❖test版エピローグ
※これは前作「新約診断ダンジョンRPG:test版」のテキストです。
現行の「新約診断ダンジョンRPG」と直接関係はありません。
「ご無事ですかっ……よかった、無事、あの剣に打ち勝ったのですね」
「これで、この剣による脅威は避けられました……この剣による脅威は、ですが」
「この剣が暴走した原因に、あらかた想像は付いています。
……剣の"本来の持ち主"の「星」が失われ、その結び付きが消滅した結果、
手綱が離れて暴走した……おおよそ、そんな所だと思います」
「……混乱を防ぐためにあえて皆様にはお伝えしておりませんでしたが……
この剣、"流れる月"エルヴァ=ルシアは、この大陸における白魔術の力の根源なのです」
「……その剣の力が失われた今、この大陸における白魔術は近いうちに崩壊……そして消滅するでしょう」
「勿論、あなたのせいではありません。剣が暴走した時点で、最早決まっていたことでした。
その剣を止めなければ、聖域から生まれた月の軍団によって、王国はきっと滅ぼされていたことでしょう」
「……だから、安心なさってください。あなたがしたことは、王国を守るために必要なことだったのです」
「そもそも白魔術……聖霊というものは、かつてこの星を侵した魔王を排除し、小さな星々を守る為に生み出されたものです。
そしてかの戦いで魔王が復活した時、王国の人々にその力……つまり、この剣がもたらされました」
「おとぎ話で伝わる話では、白魔術は海外から持ち込まれたことになっていますが、
実際はあの子……セレーネちゃんが大いなる星から授かったものです」
「人々はその力で悪魔達を退けましたが……闇の悪魔達は人間の負の感情を食らって生きるもの。

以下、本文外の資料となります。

(** C8, amended.  [sendRequest] makes no test of presence: when a record
    is pending under the id of the message, the call goes on to publish as
    it always does, the new record takes the place of the old one, which
    is lost, and no other record is touched.  The table being a map, it
    holds one record for an id before and after. *)
Theorem sendRequest_replaces_pending
  (now : Z) (key : string) (message : RequestMessage) (res : Response)
  (cb : RequestCallback) (validator : option MessageValidator)
  (s : Sys) (old : PendingRequest) :
  JsMap.get (msg_id message) (table s) = Some old ->
  NoDup (JsMap.keys (table s)) ->
  let record :=
    {| uid := msg_id message; response := res; callback := cb;
       timestamp := now; additionalValidator := validator |} in
  let s' := state_of (sendRequest now key message res cb validator s) in
  JsMap.get (msg_id message) (table s') = Some record /\
  (forall k, k <> msg_id message -> JsMap.get k (table s') = JsMap.get k (table s)) /\
  JsMap.keys (table s') = JsMap.keys (table s) /\
  NoDup (JsMap.keys (table s')) /\
  match sendChannel (this s) with
  | Some channel =>
      sendRequest now key message res cb validator s =
      Returned (publish_accepted channel) s'
  | None =>
      sendRequest now key message res cb validator s =
      Thrown (Err "Gateway is not configured, make sure you have called configure") s'
  end.
Proof.
  intros Hold Hnd record s'.
  assert (Ht : table s' = JsMap.set (msg_id message) record (table s)).
  { unfold s', sendRequest.
    match goal with
    | |- context [publish key message ?s1] =>
        destruct (publish_fires 0 key message s1) as (Ht & _)
    end.
    rewrite Ht. reflexivity. }
  rewrite Ht. split; [apply get_set_same|].
  split; [intros k Hk; now apply get_set_other|].
  assert (Hkeys : JsMap.keys (JsMap.set (msg_id message) record (table s)) =
                  JsMap.keys (table s)).
  { rewrite keys_set. now rewrite (get_Some_keys _ old (table s) Hold). }
  split; [exact Hkeys|]. split; [now rewrite Hkeys|].
  unfold s', sendRequest, publish. simpl.
  destruct (sendChannel (this s)); reflexivity.
Qed.

Lemma sendRequest_replaces_pending_witness :
  JsMap.get 7
    (table (state_of (sendRequest 2000 "equipment.details.get" (read_message 7) res2
                        release_and_answer None pending7))) =
  Some second7.
Proof.
  refine (proj1
            (sendRequest_replaces_pending 2000 "equipment.details.get" (read_message 7)
               res2 release_and_answer None pending7 record7 eq_refl _)).
  simpl. repeat constructor. simpl. tauto.
Defined.


(** The keys of the table stay pairwise distinct along every run that
    starts from a newly constructed gateway: no two pending records share
    an id. *)
Lemma step_keys_distinct (i : Input) (s : Sys) :
  NoDup (JsMap.keys (table s)) -> NoDup (JsMap.keys (table (step i s))).
Proof.
  intros Hnd. destruct i as [resolver|m|now|now key message res cb v]; simpl.
  - now rewrite (proj1 (configure_table resolver s)).
  - destruct (handleRawIncoming_cases m s) as [(Ht & _)|(id' & req & _ & Ht & _)];
      rewrite Ht; auto using NoDup_keys_delete.
  - unfold fire. destruct (handler (terminatorInterval (this s))).
    rewrite terminateTimedOut_sweep.
    generalize (JsMap.keys (table s)) at 1. intros ks. revert s Hnd.
    induction ks as [|k ks IH]; intros s Hnd; simpl; auto.
    apply IH. pose proof (terminate_entry_spec now k s) as H.
    destruct (JsMap.get k (table s)) as [e|];
      [destruct (expired now e)|]; try (now rewrite H).
    destruct H as (Ht & _). rewrite Ht. now apply NoDup_keys_delete.
  - unfold sendRequest.
    match goal with
    | |- context [publish key message ?s1] =>
        destruct (publish_fires 0 key message s1) as (Ht & _)
    end.
    rewrite Ht. unfold table. simpl. now apply NoDup_keys_set.
Qed.

Lemma run_keys_distinct (inputs : list Input) (conn : Connection_)
  (validator : option MessageValidator) (w : World) :
  NoDup (JsMap.keys (table (run inputs (constructor conn validator w)))).
Proof.
  assert (H : forall s, NoDup (JsMap.keys (table s)) ->
                        NoDup (JsMap.keys (table (run inputs s)))).
  { induction inputs as [|i inputs IH]; intros s Hnd; simpl; auto.
    apply IH. now apply step_keys_distinct. }
  apply H. constructor.
Qed.

(** ** The handlers of [GET /E/:id] *)

Lemma published_app (a b : list Event) : published (a ++ b) = published a ++ published b.
Proof.
  induction a as [|ev a IH]; simpl; auto.
  destruct ev; simpl; auto. now rewrite IH.
Qed.

Lemma sendRequest_published
  (now : Z) (key : string) (message : RequestMessage) (res : Response)
  (cb : RequestCallback) (validator : option MessageValidator) (s : Sys)
  (channel : Channel) :
  sendChannel (this s) = Some channel ->
  published (trace (state_of (await (sendRequest now key message res cb validator s)))) =
  published (trace s) ++ [(key, message)].
Proof.
  intros Hch. unfold sendRequest, publish. simpl. rewrite Hch.
  destruct (obj_get "userID" (properties message)); simpl;
    rewrite !published_app; simpl; now rewrite ?app_nil_r.
Qed.

(** The equipment handler puts the id of the path into the message it
    publishes to [equipment.details.get]. *)
Lemma getEquipmentHandler_publishes_path_id
  (Transformer : Type) (factory : option Transformer -> RequestCallback)
  (resolve : option EntityResolver -> string -> Transformer)
  (resolver : option EntityResolver)
  (now : Z) (validator : option MessageValidator)
  (req : Request) (res : Response) (s : Sys) (channel : Channel) (id : json) :
  sendChannel (this s) = Some channel ->
  obj_get "id" (params req) = Some id ->
  published
    (trace (state_of
              (getEquipmentHandler Transformer factory resolve resolver
                 (fun key message r cb => sendRequest now key message r cb validator)
                 req res s))) =
  published (trace s) ++
  [("equipment.details.get",
    {| msg_id := MessageUtilities.fresh (identifiers (world s));
       properties := [("msg_intention", JStr "READ"); ("status", JNum 0);
                      ("userID", JStr (userID (uemsUser req))); ("id", id)] |})].
Proof.
  intros Hch Hid. unfold getEquipmentHandler, generateMessageIdentifier.
  unfold MessageUtilities.has, member. simpl. rewrite Hid. simpl.
  now rewrite sendRequest_published with (channel := channel).
Qed.

(** C9 holds of the equipment handler and fails for the user handler.
    [getUserHandler] requires the id of the path to be present and then
    publishes to [user.details.get] a message made of [msg_id],
    [msg_intention], [status] and [userID] alone: the id of the path is not
    in it. *)
Theorem getUserHandler_publishes_no_path_id
  (Transformer : Type) (factory : option Transformer -> RequestCallback)
  (now : Z) (validator : option MessageValidator)
  (req : Request) (res : Response) (s : Sys) (channel : Channel) (id : json) :
  sendChannel (this s) = Some channel ->
  obj_get "id" (params req) = Some id ->
  exists message,
    published
      (trace (state_of
                (getUserHandler Transformer factory
                   (fun key message r cb => sendRequest now key message r cb validator)
                   req res s))) =
    published (trace s) ++ [("user.details.get", message)] /\
    message =
      {| msg_id := MessageUtilities.fresh (identifiers (world s));
         properties := [("msg_intention", JStr "READ"); ("status", JNum 0);
                        ("userID", JStr (userID (uemsUser req)))] |} /\
    obj_get "id" (properties message) = None.
Proof.
  intros Hch Hid. eexists. split; [|split; [reflexivity|reflexivity]].
  unfold getUserHandler, generateMessageIdentifier.
  unfold MessageUtilities.has, member. simpl. rewrite Hid. simpl.
  now rewrite sendRequest_published with (channel := channel).
Qed.

(** [GET /user/abc] and [GET /equipment/abc] at the configured gateway. *)
Lemma getUserHandler_publishes_no_path_id_witness :
  published
    (trace (state_of (getUserHandler unit (fun _ => answer) send0 get_abc res1 configured))) =
  [("user.details.get", read_message 9)].
Proof.
  destruct (getUserHandler_publishes_no_path_id unit (fun _ => answer) 1000 None
              get_abc res1 configured channel0 (JStr "abc") eq_refl eq_refl)
    as (message & Hpub & Hmsg & _).
  rewrite Hmsg in Hpub. exact Hpub.
Defined.

Example getEquipmentHandler_get_abc :
  published
    (trace (state_of (getEquipmentHandler unit (fun _ => answer) (fun _ _ => tt) None
                        send0 get_abc res1 configured))) =
  [("equipment.details.get",
    {| msg_id := 9;
       properties := [("msg_intention", JStr "READ"); ("status", JNum 0);
                      ("userID", JStr "u1"); ("id", JStr "abc")] |})].
Proof. reflexivity. Qed.

(** ** A gateway that is not configured *)

Lemma configure_returned (resolver : EntityResolver) (s s' : Sys) :
  configure resolver s = Returned tt s' ->
  _resolver (this s') = Some resolver /\ sendChannel (this s') <> None.
Proof.
  unfold configure, setup_failed.
  repeat (match goal with
          | |- context [match createChannel ?c with _ => _ end] =>
              destruct (createChannel c) as [[?|?] ?]
          | |- context [if negb ?b then _ else _] => destruct b
          end; cbn [negb]; cbv iota);
    intros H; try discriminate H.
  injection H as <-. simpl. split; [reflexivity | discriminate].
Qed.

(** C10. While no send channel is set, [publish] throws the error
    'Gateway is not configured, ...' and returns no boolean, and so does
    [sendRequest], which has put its record into the table by then; while
    no resolver is set, [handleRawIncoming] throws on every delivery and
    drops nothing.  Both hold of a gateway that has just been
    constructed. *)
Theorem unconfigured_gateway_throws (s : Sys) :
  (sendChannel (this s) = None ->
   forall now key message res cb validator,
     publish key message s =
       Thrown (Err "Gateway is not configured, make sure you have called configure") s /\
     exists s1,
       sendRequest now key message res cb validator s =
         Thrown (Err "Gateway is not configured, make sure you have called configure") s1 /\
       JsMap.get (msg_id message) (table s1) =
         Some {| uid := msg_id message; response := res; callback := cb;
                 timestamp := now; additionalValidator := validator |} /\
       trace s1 = trace s /\ world s1 = world s) /\
  (_resolver (this s) = None ->
   forall delivery,
     handleRawIncoming delivery s =
       Thrown (Err "Gateway not configured properly, no resolver") s) /\
  (forall conn validator w,
      sendChannel (this (constructor conn validator w)) = None /\
      _resolver (this (constructor conn validator w)) = None).
Proof.
  split; [|split].
  - intros Hch now key message res cb validator. split.
    + unfold publish. now rewrite Hch.
    + eexists. split.
      * unfold sendRequest, publish. simpl. rewrite Hch. reflexivity.
      * split; [apply get_set_same|]. split; reflexivity.
  - intros Hr delivery. unfold handleRawIncoming. now rewrite Hr.
  - intros conn validator w. split; reflexivity.
Qed.

(** The gateway of the examples before [configure]. *)
Lemma unconfigured_gateway_throws_witness :
  publish "equipment.details.get" (read_message 7) created =
    Thrown (Err "Gateway is not configured, make sure you have called configure") created /\
  handleRawIncoming (frame (reply 7 0 [])) created =
    Thrown (Err "Gateway not configured properly, no resolver") created.
Proof.
  destruct (unconfigured_gateway_throws created) as (Hpublish & Hincoming & _).
  split.
  - exact (proj1 (Hpublish eq_refl 1000 "equipment.details.get" (read_message 7)
                    res1 answer None)).
  - exact (Hincoming eq_refl (frame (reply 7 0 []))).
Defined.

End Spec.

(* ------------------------------------------------------------------ *)
(** * Further properties of the code *)

Module Extra.
Import GatewayMk2 Attachments Run Examples Interfaces Observations.
Import JsMapFacts TerminatorFacts HandlerFacts.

制御を離れたこの剣は、その根本たる人間を悪魔ごと抹消しようとしたのかもしれません」
「こころがなければ、白魔術といえど結局は戦いの道具に過ぎません。
白魔術だけでなく、黒魔術も、精霊術も、占星術も……
あなた方の持つ全ての可能性は、あなた方のこころによってのみ、正しい力へと変えることができるのです」
「この剣を退けたあなた方のことを、大いなる星はどう評し、どのような存在として認めるでしょうか。
小さな星々を救った英雄として扱うでしょうか?それとも――
もしかすると、更なる試練が待ち受けているかもしれません」
「ですが、私は信じています。私達がこころを手放さない限り、星はきっと応えてくれる。
私達がこころによって繋がっている限り、どんな試練ものりこえられる、と」
「……ふふ、少し格好を付けちゃいましたね。さ、帰りましょう。
お腹も空きましたし、王国から報酬を受け取って、美味しいものを沢山食べましょう。